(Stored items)

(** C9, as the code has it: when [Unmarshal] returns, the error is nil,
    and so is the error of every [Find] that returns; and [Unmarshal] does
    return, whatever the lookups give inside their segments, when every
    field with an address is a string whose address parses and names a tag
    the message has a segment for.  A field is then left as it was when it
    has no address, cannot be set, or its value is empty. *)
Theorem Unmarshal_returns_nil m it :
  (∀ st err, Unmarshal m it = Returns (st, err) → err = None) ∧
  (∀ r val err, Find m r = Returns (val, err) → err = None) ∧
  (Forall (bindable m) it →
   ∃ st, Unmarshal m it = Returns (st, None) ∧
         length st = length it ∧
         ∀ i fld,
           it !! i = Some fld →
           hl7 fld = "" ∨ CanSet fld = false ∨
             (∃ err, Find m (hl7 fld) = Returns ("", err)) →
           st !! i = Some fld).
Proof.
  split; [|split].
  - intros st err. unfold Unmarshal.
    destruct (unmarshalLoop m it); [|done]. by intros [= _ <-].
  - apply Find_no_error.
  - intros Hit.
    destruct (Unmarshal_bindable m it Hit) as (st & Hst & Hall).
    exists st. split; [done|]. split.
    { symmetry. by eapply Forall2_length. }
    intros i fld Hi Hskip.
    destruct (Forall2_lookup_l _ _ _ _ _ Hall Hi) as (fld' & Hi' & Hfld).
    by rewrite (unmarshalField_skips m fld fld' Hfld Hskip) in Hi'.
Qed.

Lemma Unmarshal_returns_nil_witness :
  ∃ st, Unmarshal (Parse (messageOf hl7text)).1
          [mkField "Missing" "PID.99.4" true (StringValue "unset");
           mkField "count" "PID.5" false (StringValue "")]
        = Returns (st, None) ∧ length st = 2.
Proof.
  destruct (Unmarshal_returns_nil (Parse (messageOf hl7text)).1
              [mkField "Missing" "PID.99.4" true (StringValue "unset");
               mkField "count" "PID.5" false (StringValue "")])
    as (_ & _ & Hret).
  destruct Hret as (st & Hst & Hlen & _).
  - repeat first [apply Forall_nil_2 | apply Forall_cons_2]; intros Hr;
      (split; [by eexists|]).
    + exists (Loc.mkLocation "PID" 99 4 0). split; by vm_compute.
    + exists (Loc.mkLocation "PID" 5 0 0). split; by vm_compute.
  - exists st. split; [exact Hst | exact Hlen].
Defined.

...

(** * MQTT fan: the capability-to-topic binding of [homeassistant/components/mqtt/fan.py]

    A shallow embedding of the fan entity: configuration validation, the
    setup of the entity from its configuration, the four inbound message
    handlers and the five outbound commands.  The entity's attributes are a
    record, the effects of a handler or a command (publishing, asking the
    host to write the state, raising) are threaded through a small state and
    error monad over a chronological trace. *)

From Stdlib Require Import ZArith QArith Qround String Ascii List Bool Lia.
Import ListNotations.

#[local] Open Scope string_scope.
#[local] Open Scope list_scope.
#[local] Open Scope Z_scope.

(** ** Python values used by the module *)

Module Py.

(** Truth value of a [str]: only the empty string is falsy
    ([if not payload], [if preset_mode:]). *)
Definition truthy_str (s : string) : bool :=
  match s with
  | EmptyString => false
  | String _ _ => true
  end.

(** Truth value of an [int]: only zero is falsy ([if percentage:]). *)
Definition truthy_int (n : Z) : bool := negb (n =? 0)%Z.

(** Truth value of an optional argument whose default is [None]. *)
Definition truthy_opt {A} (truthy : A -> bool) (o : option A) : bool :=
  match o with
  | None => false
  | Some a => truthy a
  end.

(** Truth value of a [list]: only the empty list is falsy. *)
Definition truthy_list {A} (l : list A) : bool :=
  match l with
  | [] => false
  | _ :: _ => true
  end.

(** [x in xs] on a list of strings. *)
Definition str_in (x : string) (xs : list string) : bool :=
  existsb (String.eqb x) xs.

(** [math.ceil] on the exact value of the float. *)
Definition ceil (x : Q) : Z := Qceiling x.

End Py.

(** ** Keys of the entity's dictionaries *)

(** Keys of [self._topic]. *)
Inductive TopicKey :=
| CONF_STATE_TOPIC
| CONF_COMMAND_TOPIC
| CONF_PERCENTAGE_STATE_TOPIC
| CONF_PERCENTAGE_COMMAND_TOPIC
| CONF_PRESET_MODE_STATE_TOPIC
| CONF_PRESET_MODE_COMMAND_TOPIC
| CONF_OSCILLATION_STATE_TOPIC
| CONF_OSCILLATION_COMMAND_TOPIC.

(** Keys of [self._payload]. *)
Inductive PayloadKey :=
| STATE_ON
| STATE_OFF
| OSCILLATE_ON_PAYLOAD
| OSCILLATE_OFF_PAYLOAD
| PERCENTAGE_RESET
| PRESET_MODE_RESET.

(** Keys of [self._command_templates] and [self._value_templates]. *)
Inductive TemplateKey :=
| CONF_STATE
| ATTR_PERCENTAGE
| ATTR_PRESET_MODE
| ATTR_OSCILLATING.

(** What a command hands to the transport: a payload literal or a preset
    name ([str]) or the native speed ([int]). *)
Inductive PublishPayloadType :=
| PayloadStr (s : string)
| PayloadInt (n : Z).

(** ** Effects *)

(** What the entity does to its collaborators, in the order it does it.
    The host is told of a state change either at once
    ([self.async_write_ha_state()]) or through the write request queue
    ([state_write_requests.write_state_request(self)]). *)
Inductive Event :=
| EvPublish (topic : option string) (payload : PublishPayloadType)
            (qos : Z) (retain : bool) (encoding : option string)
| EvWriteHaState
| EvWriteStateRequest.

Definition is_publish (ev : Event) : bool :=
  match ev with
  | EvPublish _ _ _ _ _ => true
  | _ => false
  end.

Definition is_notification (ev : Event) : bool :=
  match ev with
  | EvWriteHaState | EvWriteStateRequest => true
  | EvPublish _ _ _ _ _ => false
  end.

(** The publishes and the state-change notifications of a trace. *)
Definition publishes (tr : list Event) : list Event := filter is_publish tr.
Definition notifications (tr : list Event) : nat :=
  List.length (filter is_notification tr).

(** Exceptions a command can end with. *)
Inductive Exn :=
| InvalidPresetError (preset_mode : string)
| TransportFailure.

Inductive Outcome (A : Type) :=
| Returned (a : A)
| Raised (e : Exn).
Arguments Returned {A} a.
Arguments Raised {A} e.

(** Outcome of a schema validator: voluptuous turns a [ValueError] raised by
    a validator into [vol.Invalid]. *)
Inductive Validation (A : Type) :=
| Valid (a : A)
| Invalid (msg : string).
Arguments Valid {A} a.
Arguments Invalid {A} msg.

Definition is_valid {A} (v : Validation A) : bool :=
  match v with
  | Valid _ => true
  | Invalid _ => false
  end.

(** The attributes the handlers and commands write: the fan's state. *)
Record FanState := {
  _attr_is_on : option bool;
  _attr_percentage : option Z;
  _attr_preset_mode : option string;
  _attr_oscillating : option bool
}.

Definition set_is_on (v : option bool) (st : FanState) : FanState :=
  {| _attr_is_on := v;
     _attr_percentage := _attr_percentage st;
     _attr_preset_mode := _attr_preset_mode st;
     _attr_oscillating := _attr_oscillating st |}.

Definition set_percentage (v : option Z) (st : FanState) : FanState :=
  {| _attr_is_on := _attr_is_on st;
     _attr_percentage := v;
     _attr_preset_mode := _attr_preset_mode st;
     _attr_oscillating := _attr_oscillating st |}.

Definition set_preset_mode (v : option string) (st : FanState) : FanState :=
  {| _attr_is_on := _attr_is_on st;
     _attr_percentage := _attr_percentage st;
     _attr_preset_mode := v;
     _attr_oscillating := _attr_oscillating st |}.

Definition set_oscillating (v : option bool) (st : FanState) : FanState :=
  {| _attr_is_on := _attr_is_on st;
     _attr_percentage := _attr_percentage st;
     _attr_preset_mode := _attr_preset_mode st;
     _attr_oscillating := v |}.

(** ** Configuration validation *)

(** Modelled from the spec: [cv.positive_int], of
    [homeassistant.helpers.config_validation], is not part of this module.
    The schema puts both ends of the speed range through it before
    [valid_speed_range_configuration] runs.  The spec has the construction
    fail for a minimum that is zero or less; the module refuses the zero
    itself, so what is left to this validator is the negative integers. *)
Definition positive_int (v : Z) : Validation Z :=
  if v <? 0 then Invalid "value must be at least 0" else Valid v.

* * *

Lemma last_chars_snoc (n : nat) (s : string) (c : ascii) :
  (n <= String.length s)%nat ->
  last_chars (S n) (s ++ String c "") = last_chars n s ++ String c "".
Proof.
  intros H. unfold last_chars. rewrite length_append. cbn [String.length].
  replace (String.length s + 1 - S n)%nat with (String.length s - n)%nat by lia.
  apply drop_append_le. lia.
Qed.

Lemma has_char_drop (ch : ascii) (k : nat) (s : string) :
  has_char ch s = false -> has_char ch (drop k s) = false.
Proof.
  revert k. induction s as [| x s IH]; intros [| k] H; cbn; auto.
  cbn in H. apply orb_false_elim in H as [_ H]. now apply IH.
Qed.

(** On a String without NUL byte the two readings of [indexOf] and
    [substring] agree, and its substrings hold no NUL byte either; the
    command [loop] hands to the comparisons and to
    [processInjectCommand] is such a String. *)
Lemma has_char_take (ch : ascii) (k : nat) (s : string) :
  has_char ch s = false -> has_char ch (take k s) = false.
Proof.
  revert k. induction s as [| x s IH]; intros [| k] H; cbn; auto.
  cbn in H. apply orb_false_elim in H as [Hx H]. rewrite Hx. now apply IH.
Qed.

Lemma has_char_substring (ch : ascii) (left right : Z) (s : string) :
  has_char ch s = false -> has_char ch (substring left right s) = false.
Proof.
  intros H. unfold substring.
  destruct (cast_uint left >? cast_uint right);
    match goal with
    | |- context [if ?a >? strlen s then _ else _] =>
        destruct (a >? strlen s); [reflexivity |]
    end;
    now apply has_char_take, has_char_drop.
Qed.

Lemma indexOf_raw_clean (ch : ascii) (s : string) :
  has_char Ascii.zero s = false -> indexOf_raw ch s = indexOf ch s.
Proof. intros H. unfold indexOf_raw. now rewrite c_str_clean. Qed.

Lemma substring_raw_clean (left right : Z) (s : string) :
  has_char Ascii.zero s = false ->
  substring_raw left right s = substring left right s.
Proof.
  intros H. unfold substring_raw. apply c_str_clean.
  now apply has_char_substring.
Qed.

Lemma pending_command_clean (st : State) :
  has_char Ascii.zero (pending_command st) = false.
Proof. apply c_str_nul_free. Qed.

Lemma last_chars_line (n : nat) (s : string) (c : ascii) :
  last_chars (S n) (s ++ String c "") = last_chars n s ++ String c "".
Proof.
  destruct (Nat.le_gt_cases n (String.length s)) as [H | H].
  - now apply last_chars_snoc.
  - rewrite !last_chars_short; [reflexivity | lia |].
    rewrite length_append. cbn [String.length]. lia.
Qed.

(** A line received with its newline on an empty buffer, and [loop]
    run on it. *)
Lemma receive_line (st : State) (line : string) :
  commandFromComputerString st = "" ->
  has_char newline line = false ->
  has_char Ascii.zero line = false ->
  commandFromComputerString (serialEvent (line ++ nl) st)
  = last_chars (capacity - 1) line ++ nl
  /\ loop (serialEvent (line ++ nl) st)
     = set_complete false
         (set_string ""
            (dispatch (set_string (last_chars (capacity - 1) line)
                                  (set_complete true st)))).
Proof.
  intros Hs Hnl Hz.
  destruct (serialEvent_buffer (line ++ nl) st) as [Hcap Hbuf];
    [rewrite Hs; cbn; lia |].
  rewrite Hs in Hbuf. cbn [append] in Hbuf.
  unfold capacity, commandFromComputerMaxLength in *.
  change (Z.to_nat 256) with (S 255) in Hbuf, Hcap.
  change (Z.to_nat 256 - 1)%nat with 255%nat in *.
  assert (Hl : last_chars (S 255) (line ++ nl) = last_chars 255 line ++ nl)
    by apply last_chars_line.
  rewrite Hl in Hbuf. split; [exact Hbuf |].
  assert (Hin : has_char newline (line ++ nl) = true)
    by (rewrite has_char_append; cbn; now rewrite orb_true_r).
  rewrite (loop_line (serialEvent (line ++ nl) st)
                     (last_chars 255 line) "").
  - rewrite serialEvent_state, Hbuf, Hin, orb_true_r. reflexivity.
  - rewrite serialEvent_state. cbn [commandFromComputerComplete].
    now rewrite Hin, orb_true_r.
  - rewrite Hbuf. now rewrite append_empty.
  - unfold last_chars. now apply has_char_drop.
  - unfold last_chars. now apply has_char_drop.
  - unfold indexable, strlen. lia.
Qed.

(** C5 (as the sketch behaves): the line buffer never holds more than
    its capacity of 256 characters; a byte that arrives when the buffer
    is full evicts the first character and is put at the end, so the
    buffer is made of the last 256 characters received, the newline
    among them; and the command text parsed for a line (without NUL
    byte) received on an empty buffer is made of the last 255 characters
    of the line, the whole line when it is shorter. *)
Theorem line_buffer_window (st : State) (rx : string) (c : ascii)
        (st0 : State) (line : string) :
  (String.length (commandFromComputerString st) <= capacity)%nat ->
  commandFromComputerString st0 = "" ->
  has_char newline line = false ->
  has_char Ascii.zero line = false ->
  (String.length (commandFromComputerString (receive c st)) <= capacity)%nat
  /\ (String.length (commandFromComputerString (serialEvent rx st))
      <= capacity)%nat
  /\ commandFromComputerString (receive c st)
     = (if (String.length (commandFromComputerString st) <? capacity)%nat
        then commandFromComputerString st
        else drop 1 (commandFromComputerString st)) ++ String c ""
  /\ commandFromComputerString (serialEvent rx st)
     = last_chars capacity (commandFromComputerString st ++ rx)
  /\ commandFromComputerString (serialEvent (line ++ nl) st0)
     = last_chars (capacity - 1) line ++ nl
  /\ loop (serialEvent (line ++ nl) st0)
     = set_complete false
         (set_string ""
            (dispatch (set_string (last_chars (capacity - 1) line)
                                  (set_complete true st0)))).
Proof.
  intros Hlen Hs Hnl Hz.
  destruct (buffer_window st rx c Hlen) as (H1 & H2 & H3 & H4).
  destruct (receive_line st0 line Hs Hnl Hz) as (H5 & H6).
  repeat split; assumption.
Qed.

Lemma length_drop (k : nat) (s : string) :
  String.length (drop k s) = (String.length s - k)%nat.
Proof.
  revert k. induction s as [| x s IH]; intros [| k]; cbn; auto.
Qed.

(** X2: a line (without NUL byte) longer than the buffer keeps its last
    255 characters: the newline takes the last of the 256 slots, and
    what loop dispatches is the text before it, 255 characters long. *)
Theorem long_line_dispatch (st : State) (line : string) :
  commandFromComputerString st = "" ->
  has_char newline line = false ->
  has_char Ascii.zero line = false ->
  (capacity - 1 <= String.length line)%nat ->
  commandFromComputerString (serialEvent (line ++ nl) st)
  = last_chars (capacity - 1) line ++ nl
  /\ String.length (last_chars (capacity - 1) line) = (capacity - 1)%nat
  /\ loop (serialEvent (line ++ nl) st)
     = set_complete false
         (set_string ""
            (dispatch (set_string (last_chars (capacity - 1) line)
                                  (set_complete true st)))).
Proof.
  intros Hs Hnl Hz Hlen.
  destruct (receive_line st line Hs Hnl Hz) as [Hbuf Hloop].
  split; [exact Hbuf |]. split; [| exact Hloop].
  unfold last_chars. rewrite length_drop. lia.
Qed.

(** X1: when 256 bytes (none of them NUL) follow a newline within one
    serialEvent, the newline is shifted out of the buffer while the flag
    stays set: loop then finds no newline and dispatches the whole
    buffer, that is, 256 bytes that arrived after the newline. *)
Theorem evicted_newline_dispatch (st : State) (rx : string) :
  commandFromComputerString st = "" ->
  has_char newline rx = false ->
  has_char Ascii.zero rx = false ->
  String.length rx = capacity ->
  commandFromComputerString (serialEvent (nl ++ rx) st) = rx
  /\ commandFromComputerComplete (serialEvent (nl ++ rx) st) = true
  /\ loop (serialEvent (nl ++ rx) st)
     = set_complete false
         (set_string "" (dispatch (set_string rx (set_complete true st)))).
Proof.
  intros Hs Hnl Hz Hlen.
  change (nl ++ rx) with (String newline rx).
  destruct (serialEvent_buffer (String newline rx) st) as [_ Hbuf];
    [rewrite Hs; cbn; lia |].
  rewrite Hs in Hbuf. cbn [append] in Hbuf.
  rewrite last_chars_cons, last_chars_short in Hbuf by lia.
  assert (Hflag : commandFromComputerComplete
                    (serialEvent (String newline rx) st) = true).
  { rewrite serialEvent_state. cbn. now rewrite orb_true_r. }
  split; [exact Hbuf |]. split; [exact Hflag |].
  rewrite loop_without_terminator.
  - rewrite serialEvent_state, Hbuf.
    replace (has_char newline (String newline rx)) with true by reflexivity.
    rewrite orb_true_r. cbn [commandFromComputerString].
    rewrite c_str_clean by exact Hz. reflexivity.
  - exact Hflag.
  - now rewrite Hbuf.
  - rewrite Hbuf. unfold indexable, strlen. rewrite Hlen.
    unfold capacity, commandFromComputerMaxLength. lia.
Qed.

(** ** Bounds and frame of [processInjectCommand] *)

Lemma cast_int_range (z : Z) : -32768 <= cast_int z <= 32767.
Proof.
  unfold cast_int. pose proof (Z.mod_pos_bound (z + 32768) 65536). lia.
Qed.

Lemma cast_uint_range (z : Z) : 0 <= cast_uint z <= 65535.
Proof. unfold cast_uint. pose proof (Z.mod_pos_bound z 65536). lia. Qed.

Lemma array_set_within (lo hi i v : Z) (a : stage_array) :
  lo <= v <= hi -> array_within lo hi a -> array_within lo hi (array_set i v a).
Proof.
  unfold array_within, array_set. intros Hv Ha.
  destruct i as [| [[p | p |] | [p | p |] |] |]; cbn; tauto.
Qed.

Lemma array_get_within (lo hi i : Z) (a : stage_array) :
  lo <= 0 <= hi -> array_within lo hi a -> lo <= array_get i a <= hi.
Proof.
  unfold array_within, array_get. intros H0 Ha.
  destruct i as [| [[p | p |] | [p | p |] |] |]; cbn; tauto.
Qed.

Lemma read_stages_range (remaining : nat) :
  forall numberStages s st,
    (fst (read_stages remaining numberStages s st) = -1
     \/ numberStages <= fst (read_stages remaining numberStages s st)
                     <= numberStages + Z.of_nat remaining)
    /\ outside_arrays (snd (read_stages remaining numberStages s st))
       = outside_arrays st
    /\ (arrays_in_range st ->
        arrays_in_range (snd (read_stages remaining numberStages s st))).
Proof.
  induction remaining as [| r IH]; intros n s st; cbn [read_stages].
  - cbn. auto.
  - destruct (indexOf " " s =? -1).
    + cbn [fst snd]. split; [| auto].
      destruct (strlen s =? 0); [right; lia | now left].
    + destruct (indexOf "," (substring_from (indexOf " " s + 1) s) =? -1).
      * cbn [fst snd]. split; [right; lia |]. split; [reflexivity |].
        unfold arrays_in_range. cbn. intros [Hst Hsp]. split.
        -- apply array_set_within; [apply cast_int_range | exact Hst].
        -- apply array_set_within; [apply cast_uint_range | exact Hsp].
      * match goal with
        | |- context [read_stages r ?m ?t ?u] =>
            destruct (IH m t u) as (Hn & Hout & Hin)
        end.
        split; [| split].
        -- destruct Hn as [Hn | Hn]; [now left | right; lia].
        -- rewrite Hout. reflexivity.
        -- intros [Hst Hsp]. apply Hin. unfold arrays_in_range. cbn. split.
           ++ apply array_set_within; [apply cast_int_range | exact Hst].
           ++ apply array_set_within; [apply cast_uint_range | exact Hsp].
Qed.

[Exercise instructions]: Show each line of the records above containing "that".

[Result of this task]:
    and so is the error of every [Find] that returns; and [Unmarshal] does
    fail for a minimum that is zero or less; the module refuses the zero
    its capacity of 256 characters; a byte that arrives when the buffer
    buffer, that is, 256 bytes that arrived after the newline. *)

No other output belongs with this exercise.